Each line of the data below either holds "destruct" or does not. Report how many do, and only that.

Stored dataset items
────────
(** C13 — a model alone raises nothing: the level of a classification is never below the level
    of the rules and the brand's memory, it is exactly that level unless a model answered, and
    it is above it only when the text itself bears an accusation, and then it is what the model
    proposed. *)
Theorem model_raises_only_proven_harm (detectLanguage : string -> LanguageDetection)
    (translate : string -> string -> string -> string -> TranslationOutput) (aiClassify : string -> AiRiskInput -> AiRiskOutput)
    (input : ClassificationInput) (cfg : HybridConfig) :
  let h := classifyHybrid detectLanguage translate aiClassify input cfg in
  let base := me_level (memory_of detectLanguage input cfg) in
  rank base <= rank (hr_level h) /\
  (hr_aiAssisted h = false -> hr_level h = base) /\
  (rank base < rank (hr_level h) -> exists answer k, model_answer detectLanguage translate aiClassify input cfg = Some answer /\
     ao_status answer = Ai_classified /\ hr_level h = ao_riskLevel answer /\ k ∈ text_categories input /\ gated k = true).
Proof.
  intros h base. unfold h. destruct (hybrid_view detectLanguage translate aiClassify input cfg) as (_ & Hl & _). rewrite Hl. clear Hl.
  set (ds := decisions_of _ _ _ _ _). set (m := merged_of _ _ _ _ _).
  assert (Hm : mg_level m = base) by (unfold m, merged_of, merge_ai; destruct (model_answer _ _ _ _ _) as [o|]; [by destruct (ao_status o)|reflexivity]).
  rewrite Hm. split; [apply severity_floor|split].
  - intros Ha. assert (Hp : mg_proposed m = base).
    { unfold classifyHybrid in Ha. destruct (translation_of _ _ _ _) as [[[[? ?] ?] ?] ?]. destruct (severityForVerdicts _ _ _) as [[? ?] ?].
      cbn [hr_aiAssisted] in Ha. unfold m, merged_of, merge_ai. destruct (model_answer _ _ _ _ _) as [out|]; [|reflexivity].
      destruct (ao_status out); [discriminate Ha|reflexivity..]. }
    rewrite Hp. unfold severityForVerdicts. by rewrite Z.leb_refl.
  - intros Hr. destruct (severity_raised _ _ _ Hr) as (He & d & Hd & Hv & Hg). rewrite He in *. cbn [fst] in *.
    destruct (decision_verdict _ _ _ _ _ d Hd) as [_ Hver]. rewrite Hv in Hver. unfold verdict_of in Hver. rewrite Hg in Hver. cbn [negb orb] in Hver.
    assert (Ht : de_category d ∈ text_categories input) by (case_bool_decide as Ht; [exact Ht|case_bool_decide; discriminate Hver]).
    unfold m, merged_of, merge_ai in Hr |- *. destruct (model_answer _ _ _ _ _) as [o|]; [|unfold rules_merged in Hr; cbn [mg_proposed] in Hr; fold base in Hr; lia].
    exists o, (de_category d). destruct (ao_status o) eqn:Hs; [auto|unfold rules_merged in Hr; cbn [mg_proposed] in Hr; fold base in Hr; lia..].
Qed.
────────
Task response: 9